A14A-03:
How do global climate feedbacks differ across timescales?

Monday, 15 December 2014: 4:30 PM
Robert Colman, Scott Power, Josephine Brown and Lawson Hanson, Bureau of Meteorology, Melbourne, VIC, Australia
Abstract:
The strength of large scale atmospheric feedbacks (in particular those due to water vapour, clouds, lapse rate and surface albedo) determine the climate ‘sensitivity’ – the magnitude of the global response to greenhouse gas forcing. Understanding and evaluating climate change feedbacks remain critical tasks for quantifying projection uncertainty, assessing confidence in models and ultimately narrowing the range of future projections.

Recent research suggests that global scale radiative feedbacks operate across a very broad range of timescales. For example seasonally, feedbacks act to amplify the annual cycle of temperature, as suggested by both models and observations. What can the strength and structure of feedbacks at ‘shorter’ timescales tell us about climate change feedbacks?

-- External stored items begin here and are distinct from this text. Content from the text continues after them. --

Lemma wp_memcpy s d cells cells' l src bs bs' off off' n data F (Q : () → kstate D → Prop) :
  st s d cells →
  (src, Bytes data) ∈ cells → cells ≡ₚ (l, Bytes bs) :: cells' →
  ∀ r, bytes_load data off' n = Some r → bytes_store bs off r = Some bs' →
  (∀ s', st s' d ((l, Bytes bs') :: cells') → Q () s') →
  wp (memcpy (Ptr l off) (Ptr src off') n) F Q s.
Proof.
  intros Hs Hin Hp r Hr Hst HQ. unfold memcpy. wp_step.
  eapply wp_kread; [done..|]. by eapply wp_kwrite.
Qed.

Lemma wp_memchr s d cells l bs off n r c F (Q : ptr → kstate D → Prop) :
  st s d cells → (l, Bytes bs) ∈ cells → bytes_load bs off n = Some r →
  Q (match index_of c r with None => NULL | Some i => Ptr l (off + Z.of_nat i) end) s →
  wp (memchr (Ptr l off) c n) F Q s.
Proof.
  intros Hs Hin Hr HQ. unfold memchr. wp_step. eapply wp_kread; [done..|]. wp_steps.
  simpl in HQ. by destruct (index_of c r).
Qed.

Lemma wp_kmemdup s d cells l bs off n r F (Q : ptr → kstate D → Prop) :
  st s d cells → (l, Bytes bs) ∈ cells → bytes_load bs off n = Some r →
  (∀ s', alloc_failed n → st s' d cells → Q NULL s') →
  (∀ s' l', st s' d ((l', Bytes r) :: cells) → (n ≤ KMALLOC_MAX_SIZE)%Z → Q (Ptr l' 0) s') →
  wp (kmemdup (Ptr l off) n) F Q s.
Proof.
  intros Hs Hin Hr HN HP. unfold kmemdup. wp_step.
  assert (0 ≤ n ∧ Z.of_nat (length r) = n)%Z as [Hn Hlr].
  { unfold bytes_load in Hr. case_decide; simplify_eq.
    rewrite length_take, length_drop. lia. }
  eapply wp_kmalloc; [done..| |].
  { intros s' Hf Hs'. by apply HN. }
  intros s' l' junk Hlen Hmax Hs'. wp_step.
  eapply (wp_memcpy _ _ _ cells _ _ junk r); [done|by right|done|done| |].
  - pose proof (bytes_store_app [] junk [] r 0 eq_refl) as Hb.
    simpl in Hb. rewrite !app_nil_r in Hb. apply Hb. lia.
  - intros s'' Hs''. wp_steps. by apply HP.
Qed.

Lemma wp_copy_from_user s d cells cells' l pre mid post off buf n F (Q : Z → kstate D → Prop) :
  st s d cells → cells ≡ₚ (l, Bytes (pre ++ mid ++ post)) :: cells' →
  off = Z.of_nat (length pre) → n = Z.of_nat (length mid) → n = Z.of_nat (length buf) →
  (∀ s', st s' d ((l, Bytes (pre ++ buf ++ post)) :: cells') → Q 0%Z s') →
  (∀ s' r junk, copy_failed n → r ≠ 0%Z → length junk = length mid →
     st s' d ((l, Bytes (pre ++ junk ++ post)) :: cells') → Q r s') →
  wp (copy_from_user (Ptr l off) buf n) F Q s.
Proof.
  intros Hs Hp -> Hn Hbuf Hok Hfail. unfold copy_from_user. wp_step.
  eapply wp_tick; [done|]. intros t s' Hs'. wp_step.
  pose proof (user_uncopied_range t n ltac:(lia)) as Hr.
  set (data := _ ++ replicate _ _).
  assert (length mid = length data) as Hdata.
  { unfold data. rewrite length_app, length_take, length_replicate. lia. }
  eapply wp_kwrite; [done..|by apply bytes_store_app|]. intros s'' Hs''. wp_steps.
  destruct (decide (user_uncopied t n = 0%Z)) as [E|E].
  - rewrite E. apply Hok. unfold data in Hs''. rewrite E, Z.sub_0_r in Hs''.
    rewrite take_ge, app_nil_r in Hs'' by lia. done.
  - eapply Hfail; [by exists t|done|by symmetry|done].
Qed.

Lemma wp_copy_to_user s d cells l bs off n r F (Q : Z * list byte → kstate D → Prop) :
  st s d cells → (l, Bytes bs) ∈ cells → bytes_load bs off n = Some r →
  (∀ s', st s' d cells → Q (0%Z, r) s') →
  (∀ s' left bs', copy_failed n → left ≠ 0%Z → st s' d cells → Q (left, bs') s') →
  wp (copy_to_user (Ptr l off) n) F Q s.
Proof.
  intros Hs Hin Hr Hok Hfail. unfold copy_to_user. wp_step.
  eapply wp_kread; [done..|]. wp_step. eapply wp_tick; [done|]. intros t s' Hs'. wp_step.
  destruct (decide (user_uncopied t n = 0%Z)) as [E|E].
  - rewrite E, Z.sub_0_r, take_ge; [by apply Hok|].
    unfold bytes_load in Hr. case_decide; simplify_eq. rewrite length_take. lia.
  - apply Hfail; [by exists t|done..].
Qed.
End specs.

(** ** Kernels to run the driver on

    A kernel with 4 MiB allocations at the first free location, the encodings
    of asm-generic/ioctl.h and the seek arithmetic of fs/read_write.c, whose
    refusals are chosen per call. *)
Definition sample_llseek (pos off whence size : Z) : Z :=
  let target := if decide (whence = SEEK_SET) then off
                else if decide (whence = SEEK_CUR) then (pos + off)%Z
                else (size + off)%Z in
  if decide (0 ≤ target ≤ size)%Z then target else (- EINVAL)%Z.

Definition sample_kernel (no_mem : nat → bool) (no_copy : nat → bool) (signal : nat → bool) :
    Kernel := {|
  kmalloc_result t d n :=
    if no_mem t then None else if decide (n ≤ 2 ^ 22)%Z then Some (fresh d) else None;
  kmalloc_junk t n := replicate (Z.to_nat n) 170%Z;
  kmalloc_junk_entry t := mk_entry NULL 170;
  KMALLOC_MAX_SIZE := (2 ^ 22)%Z;
  user_uncopied t n := if no_copy t then n else 0%Z;
  lock_interrupted := signal;
  fixed_size_llseek := sample_llseek;
  _IOC_TYPE cmd := (Z.shiftr cmd 8 `mod` 256)%Z;
  _IOC_NR cmd := (cmd `mod` 256)%Z;
  _IOWR t nr sz := (3 * 2 ^ 30 + sz * 2 ^ 16 + t * 2 ^ 8 + nr)%Z;
  alloc_chrdev_region_result _ := 0%Z;
  cdev_add_result _ := 0%Z |}.

Definition never (_ : nat) : bool := false.
Definition at_call (n : nat) (t : nat) : bool := bool_decide (t = n).

#[export] Instance sample_kernel_laws no_mem no_copy signal :
  KernelLaws (sample_kernel no_mem no_copy signal).
Proof.
  split; simpl.
  - intros t d n l Hl. destruct (no_mem t); [done|]. case_decide; simplify_eq. apply is_fresh.
  - intros t d n l Hl. destruct (no_mem t); [done|]. by case_decide; simplify_eq.
  - lia.
  - intros t n Hn. rewrite length_replicate. lia.
  - intros t n Hn. destruct (no_copy t); lia.
  - intros pos off size Hr. unfold sample_llseek. by rewrite !decide_True.
  - intros pos off size Hs Hr. unfold sample_llseek.
    rewrite (decide_True (P := SEEK_SET = SEEK_SET)) by done. by rewrite decide_False.
  - intros pos off size Hr. unfold sample_llseek. simpl. by rewrite decide_True.
  - intros pos off size Hr. unfold sample_llseek. simpl. by rewrite decide_True.
  - intros t nr sz Ht Hn Hz. rewrite Z.shiftr_div_pow2 by lia. zmod_lia.
  - intros t nr sz Ht Hn Hz. zmod_lia.
Qed.

(** A kernel that refuses nothing up to its size limit. *)
Class KernelReliable (K : Kernel) : Prop := {
  reliable_alloc t d n : (n ≤ KMALLOC_MAX_SIZE)%Z → kmalloc_result t d n ≠ None;
  reliable_copy t n : user_uncopied t n = 0%Z;
  reliable_lock t : lock_interrupted t = false;
  reliable_entry : (sizeof_aesd_buffer_entry ≤ KMALLOC_MAX_SIZE)%Z }.

Section reliable.
Context `{K : Kernel} {HR : KernelReliable K}.

Lemma reliable_not_alloc_failed n : (n ≤ KMALLOC_MAX_SIZE)%Z → ¬ alloc_failed n.
Proof. intros Hn (t & d & Hf). by eapply reliable_alloc. Qed.
Lemma reliable_not_copy_failed n : ¬ copy_failed n.
Proof. intros (t & Hf). by rewrite reliable_copy in Hf. Qed.
Lemma reliable_not_lock_failed : ¬ lock_failed.
Proof. intros (t & Hf). by rewrite reliable_lock in Hf. Qed.
End reliable.

#[export] Instance sample_kernel_reliable : KernelReliable (sample_kernel never never never).
Proof.
  split; simpl; [|done..]. intros t d n Hn. by rewrite decide_True.
Qed.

This study addresses this issue by examining the strength and structure of water vapour, lapse rate, surface albedo cloud and temperature feedbacks operating at seasonal, interannual and longer timescales in CMIP3 and CMIP5 models, and comparing them with climate change feedbacks. Implications for both the understanding and evaluation of climate change feedbacks from shorter timescale variability and response will be discussed.